Aspirin ineffective for primary prevention of cardiovascular events in low-risk diabetes patients
medwireNews: Long-term treatment with low-dose aspirin does not reduce the risk for cardiovascular events in Japanese patients with type 2 diabetes without pre-existing atherosclerotic disease, suggest 10-year results of the JPAD trial.
“Based on the absence of cardiovascular efficacy coupled with significantly increased gastrointestinal bleeding risk, low-dose aspirin is not recommended for Japanese patients with type 2 diabetes in the absence of prevalent atherosclerotic cardiovascular disease,” say study authors Yoshihiko Saito (Nara Medical University, Kashihara, Japan) and colleagues.
As presented at the American Heart Association Scientific Sessions 2016 meeting (New Orleans, Louisiana, USA) and reported in Circulation, the team found that cardiovascular events occurred in 15.2% of 992 participants receiving aspirin over a median follow-up of 10.3 years, compared with 14.2% of 1168 not receiving aspirin (hazard ratio=1.14).
Aspirin treatment significantly increased the rate of gastrointestinal bleeding, which occurred in 2% of patients receiving aspirin versus 0.9% of those in the control group. However, the overall incidence of hemorrhagic events was similar between the two groups, with corresponding rates of 6% and 5%, and aspirin did not increase the risk for hemorrhagic stroke.

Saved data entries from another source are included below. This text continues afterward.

(** * PyTree: a shallow embedding of [tree.py]

    The module defines three classes: [Node] (an object with a [parent]
    attribute), [NonTerminalNode] (a [Node] that is also a Python [list] and
    keeps the [parent] attribute of its children up to date) and
    [BiDirectionalLookupNonTerminalNode] (a [NonTerminalNode] with a
    reverse-lookup dictionary from child to index).

    Python objects are mutable and shared, so the embedding is a store of
    objects addressed by identity, and every method is a computation over the
    store that may raise: a raised exception keeps the effects made before it.

    Conventions.  The module is Python 2, on a 64-bit build of CPython:
    integers are unbounded ([Z]), the index that [list.pop] takes has to fit
    a machine word, a simple slice [l[i:j]] goes through [__getslice__],
    [__setslice__] and [__delslice__], and values of different types are
    ordered.  An argument that the code goes through once (the children
    given to a constructor, the argument of the bidirectional [extend]) or
    that it measures and subscripts (a [seq]) is given as the list of its
    elements.  [__iadd__] and the inherited [extend] loop over their argument
    again after the built-in has consumed it: their argument is an
    [iterable], which says what each traversal yields.  A [while] loop is a
    recursion on a bound computed from the state at its entry; [OutOfFuel]
    marks a loop that ran past its bound, and the lemmas on the loops show
    that none does. *)

From stdpp Require Import gmap strings list fin_maps.
From Stdlib Require Import ZArith Lia.

(** ** Values and objects *)

(** The Python values that take part: [None], strings (standing for the
    hashable leaf values, which have no settable attribute) and references to
    instances of the three classes of the module, by identity. *)
Inductive value :=
  | VNone
  | VStr (s : string)
  | VRef (a : nat).

#[global] Instance value_eq_dec : EqDecision value.
Proof. solve_decision. Defined.

#[global] Instance value_countable : Countable value.
Proof.
  refine (inj_countable'
    (λ v, match v with
          | VNone => inl ()
          | VStr s => inr (inl s)
          | VRef a => inr (inr a)
          end)
    (λ x, match x with
          | inl _ => VNone
          | inr (inl s) => VStr s
          | inr (inr a) => VRef a
          end) _).
  by intros [].
Defined.

Inductive pyclass :=
  | ClsNode
  | ClsNonTerminalNode
  | ClsBiDirectionalLookupNonTerminalNode.

#[global] Instance pyclass_eq_dec : EqDecision pyclass.
Proof. solve_decision. Defined.

(** An instance.  [items] is the content of the [list] part (empty and unused
    for a plain [Node]); [indices] and [last_automatically_added_index] are the
    private attributes [__indices] and [__last_automatically_added_index] of
    the bidirectional class. *)
Record obj := Obj {
  cls : pyclass;
  parent : value;
  items : list value;
  indices : gmap value Z;
  last_automatically_added_index : Z
}.

(** The store, and what the [print] statement of [__get_next_free_index] has
    written so far. *)
Record world := World {
  heap : gmap nat obj;
  stdout : list Z
}.

Definition empty_world : world := World ∅ [].

(** The exceptions of Python that the module can raise, and [OutOfFuel], which
    is not one of them: a loop of the embedding that ran past its bound. *)
Inductive exn :=
  | AttributeError
  | IndexError
  | KeyError
  | NotImplementedError
  | OverflowError
  | RuntimeError
  | TypeError
  | OutOfFuel.

#[global] Instance exn_eq_dec : EqDecision exn.
Proof. solve_decision. Defined.

Inductive outcome (A : Type) :=
  | Ret (a : A)
  | Raise (e : exn).
Arguments Ret {A} a.
Arguments Raise {A} e.

(** ** The monad of store computations that may raise *)

Definition M (A : Type) : Type := world → world * outcome A.

Definition ret {A} (a : A) : M A := λ w, (w, Ret a).

Definition raise {A} (e : exn) : M A := λ w, (w, Raise e).

Definition bind {A B} (m : M A) (k : A → M B) : M B :=
  λ w, match m w with
       | (w', Ret a) => k a w'
       | (w', Raise e) => (w', Raise e)
       end.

For the trial, which was open-label, participants with type 2 diabetes and no pre-existing cardiovascular diseases were randomly assigned to receive daily low-dose aspirin (either 81 mg uncoated or 100 mg enteric-coated) or no treatment.
After trial completion in 2008, patients who had not met the primary endpoint in JPAD participated in JPAD-2. The patients were given low-dose aspirin therapy (either 81 mg or 100 mg/day) at the discretion of each physician and followed up every 2 years until 2015 in the JPAD-2 study.
“Long term follow-up results were consistent with the [JPAD] randomized trial findings,” write the authors, noting that aspirin did not significantly reduce the risk for cardiovascular events at 4.4 years of follow-up.
Based on the results of primary prevention trials in the general population, the authors explain that earlier in 2016, the US Preventive Services Task Force “recommended low-dose aspirin therapy for primary prevention of cardiovascular events in adults aged 50 to 59 years who have a 10% or greater 10-year cardiovascular disease risk, and are not at increased risk for bleeding.”
But they add: “In patients with diabetes, however, the JPAD2 study could not demonstrate aspirin’s benefit for primary prevention.”